Show all lines below holding the string "which".

==== Extracted information ====

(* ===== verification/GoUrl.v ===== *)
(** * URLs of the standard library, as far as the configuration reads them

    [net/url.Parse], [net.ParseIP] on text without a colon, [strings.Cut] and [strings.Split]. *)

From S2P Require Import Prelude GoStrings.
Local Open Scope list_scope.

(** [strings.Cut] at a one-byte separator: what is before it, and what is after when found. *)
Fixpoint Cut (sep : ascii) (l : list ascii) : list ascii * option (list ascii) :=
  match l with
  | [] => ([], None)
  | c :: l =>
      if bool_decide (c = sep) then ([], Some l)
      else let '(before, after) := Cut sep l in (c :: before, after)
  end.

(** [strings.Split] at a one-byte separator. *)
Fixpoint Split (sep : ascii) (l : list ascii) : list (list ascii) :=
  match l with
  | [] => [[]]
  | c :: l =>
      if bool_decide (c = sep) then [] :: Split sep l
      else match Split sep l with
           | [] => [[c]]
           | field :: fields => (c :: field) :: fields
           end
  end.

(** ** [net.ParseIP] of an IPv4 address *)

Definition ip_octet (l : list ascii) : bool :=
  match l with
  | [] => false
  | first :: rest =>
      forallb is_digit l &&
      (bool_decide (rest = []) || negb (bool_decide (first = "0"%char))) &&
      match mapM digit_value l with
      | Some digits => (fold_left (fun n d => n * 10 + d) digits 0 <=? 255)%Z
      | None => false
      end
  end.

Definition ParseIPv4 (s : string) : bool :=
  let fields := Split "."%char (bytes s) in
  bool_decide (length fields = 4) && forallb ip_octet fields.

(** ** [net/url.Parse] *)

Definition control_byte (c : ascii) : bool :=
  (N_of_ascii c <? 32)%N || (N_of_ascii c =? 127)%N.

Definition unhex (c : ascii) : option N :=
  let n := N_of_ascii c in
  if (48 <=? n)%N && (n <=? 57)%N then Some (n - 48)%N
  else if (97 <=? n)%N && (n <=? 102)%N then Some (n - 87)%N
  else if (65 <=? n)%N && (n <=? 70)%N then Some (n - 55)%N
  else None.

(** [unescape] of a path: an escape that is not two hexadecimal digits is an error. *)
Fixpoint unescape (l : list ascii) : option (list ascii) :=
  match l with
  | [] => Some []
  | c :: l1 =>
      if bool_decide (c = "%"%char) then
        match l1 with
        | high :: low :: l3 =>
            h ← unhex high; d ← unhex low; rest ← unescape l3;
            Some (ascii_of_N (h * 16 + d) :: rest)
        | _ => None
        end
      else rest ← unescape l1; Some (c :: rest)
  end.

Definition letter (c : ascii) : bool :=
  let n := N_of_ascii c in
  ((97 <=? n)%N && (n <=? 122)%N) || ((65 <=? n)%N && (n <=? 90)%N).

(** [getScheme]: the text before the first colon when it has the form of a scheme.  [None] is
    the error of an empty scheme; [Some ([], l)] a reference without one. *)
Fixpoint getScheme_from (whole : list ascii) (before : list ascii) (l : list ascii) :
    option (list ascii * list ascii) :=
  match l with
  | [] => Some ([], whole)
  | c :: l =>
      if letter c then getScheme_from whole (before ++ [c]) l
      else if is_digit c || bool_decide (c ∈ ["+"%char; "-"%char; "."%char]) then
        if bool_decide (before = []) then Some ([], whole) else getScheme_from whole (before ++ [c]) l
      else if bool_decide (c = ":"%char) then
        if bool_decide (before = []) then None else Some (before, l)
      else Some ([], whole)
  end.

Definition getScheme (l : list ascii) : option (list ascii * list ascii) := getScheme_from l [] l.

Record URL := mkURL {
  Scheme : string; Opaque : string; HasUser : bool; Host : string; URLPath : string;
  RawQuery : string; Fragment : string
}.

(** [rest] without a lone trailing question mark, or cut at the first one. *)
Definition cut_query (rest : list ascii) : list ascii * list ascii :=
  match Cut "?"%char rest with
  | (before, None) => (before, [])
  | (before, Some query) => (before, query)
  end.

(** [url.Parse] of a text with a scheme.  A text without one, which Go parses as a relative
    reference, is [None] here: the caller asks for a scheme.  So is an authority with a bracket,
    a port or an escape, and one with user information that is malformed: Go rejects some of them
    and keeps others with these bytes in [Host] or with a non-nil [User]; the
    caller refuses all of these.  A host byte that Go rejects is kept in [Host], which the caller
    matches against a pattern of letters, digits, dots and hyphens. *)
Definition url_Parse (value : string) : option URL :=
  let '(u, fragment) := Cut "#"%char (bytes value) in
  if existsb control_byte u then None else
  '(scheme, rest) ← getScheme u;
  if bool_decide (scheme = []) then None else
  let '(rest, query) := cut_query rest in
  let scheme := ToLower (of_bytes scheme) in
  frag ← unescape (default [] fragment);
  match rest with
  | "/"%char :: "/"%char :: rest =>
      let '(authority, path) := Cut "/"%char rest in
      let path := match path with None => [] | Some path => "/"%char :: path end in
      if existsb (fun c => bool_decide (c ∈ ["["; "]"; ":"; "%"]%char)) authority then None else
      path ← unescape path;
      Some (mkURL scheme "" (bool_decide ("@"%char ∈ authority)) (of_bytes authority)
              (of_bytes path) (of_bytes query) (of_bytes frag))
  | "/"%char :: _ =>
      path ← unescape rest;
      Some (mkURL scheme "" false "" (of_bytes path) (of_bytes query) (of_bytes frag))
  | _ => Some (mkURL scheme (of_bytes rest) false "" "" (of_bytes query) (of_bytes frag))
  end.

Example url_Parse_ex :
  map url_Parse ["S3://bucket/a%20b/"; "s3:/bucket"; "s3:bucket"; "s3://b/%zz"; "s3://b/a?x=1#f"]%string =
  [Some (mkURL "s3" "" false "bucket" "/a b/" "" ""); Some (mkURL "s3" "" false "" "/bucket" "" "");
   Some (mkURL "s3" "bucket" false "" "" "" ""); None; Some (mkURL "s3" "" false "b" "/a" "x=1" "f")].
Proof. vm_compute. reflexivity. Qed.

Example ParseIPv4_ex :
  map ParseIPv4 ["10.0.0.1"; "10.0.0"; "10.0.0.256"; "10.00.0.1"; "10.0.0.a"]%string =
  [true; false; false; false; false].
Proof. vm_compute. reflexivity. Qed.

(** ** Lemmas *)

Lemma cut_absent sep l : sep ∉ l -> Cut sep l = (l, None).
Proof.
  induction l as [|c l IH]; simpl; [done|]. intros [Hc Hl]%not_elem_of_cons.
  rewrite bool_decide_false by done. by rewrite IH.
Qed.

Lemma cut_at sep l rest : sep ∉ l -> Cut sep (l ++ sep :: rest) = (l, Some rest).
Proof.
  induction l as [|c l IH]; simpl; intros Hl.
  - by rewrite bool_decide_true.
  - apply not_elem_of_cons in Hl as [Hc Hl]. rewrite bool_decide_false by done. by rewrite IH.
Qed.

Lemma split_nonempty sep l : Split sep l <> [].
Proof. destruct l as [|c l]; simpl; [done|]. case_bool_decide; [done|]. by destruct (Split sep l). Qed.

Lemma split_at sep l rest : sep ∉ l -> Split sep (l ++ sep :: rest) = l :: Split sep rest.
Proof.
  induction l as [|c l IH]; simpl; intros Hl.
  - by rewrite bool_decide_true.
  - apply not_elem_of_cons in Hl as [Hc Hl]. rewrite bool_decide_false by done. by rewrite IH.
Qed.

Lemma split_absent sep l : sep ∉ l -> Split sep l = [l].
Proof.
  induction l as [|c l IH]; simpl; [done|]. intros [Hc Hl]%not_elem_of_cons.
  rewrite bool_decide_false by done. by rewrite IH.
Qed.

====
==== Extracted information ====

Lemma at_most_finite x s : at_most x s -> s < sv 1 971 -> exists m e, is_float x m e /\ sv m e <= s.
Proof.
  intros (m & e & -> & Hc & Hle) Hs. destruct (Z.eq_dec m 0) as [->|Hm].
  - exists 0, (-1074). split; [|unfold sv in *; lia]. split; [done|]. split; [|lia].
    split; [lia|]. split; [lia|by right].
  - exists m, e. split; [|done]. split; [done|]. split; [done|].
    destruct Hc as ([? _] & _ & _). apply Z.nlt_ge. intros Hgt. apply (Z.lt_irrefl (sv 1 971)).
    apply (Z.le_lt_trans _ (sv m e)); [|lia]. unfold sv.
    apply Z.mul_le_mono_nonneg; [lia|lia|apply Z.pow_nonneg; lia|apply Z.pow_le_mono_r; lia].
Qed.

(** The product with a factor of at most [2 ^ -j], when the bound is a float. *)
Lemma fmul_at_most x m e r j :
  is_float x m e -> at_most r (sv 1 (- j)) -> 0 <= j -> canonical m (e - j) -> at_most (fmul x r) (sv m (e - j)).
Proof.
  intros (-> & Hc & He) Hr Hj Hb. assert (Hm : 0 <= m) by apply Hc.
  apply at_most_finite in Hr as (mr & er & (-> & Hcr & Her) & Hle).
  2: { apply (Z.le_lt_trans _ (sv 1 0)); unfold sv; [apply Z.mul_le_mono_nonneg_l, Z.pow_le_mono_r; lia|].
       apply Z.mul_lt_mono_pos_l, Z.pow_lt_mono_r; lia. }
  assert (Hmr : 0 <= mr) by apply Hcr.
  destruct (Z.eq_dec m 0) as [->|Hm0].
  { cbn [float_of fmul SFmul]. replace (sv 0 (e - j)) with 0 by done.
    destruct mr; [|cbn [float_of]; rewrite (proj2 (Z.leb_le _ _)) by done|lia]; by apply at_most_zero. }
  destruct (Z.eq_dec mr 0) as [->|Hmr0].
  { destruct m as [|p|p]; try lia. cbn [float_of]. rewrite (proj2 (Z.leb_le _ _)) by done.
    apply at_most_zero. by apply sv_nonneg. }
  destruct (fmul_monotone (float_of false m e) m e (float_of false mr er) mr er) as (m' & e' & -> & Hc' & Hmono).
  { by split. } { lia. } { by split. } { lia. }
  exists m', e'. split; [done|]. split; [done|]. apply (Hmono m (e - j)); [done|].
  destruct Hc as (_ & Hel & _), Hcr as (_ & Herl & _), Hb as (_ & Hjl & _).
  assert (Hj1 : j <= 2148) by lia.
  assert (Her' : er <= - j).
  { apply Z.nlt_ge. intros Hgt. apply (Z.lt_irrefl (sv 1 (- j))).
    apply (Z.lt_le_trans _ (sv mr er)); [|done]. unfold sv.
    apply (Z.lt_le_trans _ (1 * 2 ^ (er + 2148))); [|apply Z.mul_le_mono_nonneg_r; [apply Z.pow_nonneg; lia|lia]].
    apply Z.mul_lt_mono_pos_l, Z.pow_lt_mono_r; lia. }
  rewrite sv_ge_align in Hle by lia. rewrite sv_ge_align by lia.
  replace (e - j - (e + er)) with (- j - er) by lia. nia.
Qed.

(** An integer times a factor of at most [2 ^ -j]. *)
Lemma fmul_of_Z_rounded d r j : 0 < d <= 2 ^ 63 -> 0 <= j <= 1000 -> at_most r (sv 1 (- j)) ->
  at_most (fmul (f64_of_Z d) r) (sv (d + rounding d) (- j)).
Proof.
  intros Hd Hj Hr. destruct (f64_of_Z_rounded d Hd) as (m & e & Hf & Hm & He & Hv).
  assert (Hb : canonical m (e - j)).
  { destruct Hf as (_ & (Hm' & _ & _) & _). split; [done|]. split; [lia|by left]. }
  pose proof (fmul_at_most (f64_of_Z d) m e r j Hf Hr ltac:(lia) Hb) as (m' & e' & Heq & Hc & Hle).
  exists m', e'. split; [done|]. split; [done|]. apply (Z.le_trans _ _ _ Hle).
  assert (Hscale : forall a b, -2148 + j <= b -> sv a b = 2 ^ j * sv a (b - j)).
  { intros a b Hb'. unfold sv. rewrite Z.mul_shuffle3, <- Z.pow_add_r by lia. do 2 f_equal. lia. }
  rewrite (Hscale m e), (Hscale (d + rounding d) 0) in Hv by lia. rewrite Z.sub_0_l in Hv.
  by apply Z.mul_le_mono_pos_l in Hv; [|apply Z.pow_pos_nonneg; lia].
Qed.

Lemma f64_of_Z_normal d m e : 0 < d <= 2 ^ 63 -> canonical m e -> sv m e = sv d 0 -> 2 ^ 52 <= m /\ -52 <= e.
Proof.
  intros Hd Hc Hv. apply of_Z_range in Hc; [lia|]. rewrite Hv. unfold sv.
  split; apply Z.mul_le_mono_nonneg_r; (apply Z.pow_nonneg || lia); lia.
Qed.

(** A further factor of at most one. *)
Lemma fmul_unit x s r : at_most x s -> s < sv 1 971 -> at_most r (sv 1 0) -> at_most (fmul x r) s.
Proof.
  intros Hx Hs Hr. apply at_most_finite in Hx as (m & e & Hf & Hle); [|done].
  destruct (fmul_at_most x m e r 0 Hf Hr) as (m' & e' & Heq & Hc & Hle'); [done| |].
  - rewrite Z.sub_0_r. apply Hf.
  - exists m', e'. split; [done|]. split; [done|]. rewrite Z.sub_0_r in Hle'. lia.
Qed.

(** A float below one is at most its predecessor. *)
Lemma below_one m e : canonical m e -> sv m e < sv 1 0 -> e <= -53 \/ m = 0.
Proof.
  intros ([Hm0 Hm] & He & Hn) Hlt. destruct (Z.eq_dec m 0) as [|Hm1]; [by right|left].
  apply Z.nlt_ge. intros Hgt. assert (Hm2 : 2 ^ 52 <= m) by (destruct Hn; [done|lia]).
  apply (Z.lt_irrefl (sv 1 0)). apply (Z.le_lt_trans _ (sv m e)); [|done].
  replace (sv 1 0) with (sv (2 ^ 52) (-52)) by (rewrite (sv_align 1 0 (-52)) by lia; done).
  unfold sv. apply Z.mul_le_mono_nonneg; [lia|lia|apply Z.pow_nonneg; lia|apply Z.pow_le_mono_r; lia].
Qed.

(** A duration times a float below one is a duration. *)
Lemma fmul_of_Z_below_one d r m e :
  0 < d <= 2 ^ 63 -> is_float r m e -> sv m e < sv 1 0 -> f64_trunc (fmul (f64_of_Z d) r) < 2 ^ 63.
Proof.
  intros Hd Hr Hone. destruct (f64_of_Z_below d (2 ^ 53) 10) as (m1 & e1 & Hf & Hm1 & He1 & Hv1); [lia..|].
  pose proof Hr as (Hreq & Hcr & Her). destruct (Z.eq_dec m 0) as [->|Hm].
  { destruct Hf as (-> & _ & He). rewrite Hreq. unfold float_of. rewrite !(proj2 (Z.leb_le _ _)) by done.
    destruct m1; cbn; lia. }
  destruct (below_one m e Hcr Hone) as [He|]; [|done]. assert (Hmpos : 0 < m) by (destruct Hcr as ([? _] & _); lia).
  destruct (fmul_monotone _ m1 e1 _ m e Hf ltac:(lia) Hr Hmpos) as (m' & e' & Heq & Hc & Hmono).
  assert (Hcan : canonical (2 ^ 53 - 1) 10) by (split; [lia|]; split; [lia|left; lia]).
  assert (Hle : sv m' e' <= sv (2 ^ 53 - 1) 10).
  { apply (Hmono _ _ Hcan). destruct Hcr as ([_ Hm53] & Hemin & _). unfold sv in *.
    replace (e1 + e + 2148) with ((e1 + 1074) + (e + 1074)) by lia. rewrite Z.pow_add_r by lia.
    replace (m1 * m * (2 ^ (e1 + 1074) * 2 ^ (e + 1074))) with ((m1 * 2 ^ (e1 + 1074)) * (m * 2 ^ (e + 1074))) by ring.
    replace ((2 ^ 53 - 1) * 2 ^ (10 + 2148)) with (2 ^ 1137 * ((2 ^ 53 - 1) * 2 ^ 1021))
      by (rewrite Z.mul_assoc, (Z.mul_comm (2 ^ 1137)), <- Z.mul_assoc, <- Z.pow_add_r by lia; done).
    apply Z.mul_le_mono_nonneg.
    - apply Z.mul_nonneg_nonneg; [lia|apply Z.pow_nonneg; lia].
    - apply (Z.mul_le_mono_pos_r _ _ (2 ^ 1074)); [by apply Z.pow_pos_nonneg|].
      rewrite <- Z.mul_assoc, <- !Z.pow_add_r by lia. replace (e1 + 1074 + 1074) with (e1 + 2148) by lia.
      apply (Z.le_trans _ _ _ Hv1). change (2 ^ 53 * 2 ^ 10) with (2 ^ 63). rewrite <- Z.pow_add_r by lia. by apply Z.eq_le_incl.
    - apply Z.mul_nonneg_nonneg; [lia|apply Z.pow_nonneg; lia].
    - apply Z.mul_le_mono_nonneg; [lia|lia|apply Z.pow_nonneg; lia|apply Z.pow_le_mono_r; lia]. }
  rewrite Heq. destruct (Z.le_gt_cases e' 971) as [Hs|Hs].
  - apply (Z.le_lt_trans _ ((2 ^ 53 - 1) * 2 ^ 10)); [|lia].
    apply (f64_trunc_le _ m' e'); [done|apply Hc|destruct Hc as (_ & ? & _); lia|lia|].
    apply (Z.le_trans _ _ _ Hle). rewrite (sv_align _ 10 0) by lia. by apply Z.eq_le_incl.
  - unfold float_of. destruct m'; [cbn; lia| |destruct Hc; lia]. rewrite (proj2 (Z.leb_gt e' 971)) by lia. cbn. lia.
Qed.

====

Finished task
(** [url.Parse] of a text with a scheme.  A text without one, which Go parses as a relative
    caller refuses all of these.  A host byte that Go rejects is kept in [Host], which the caller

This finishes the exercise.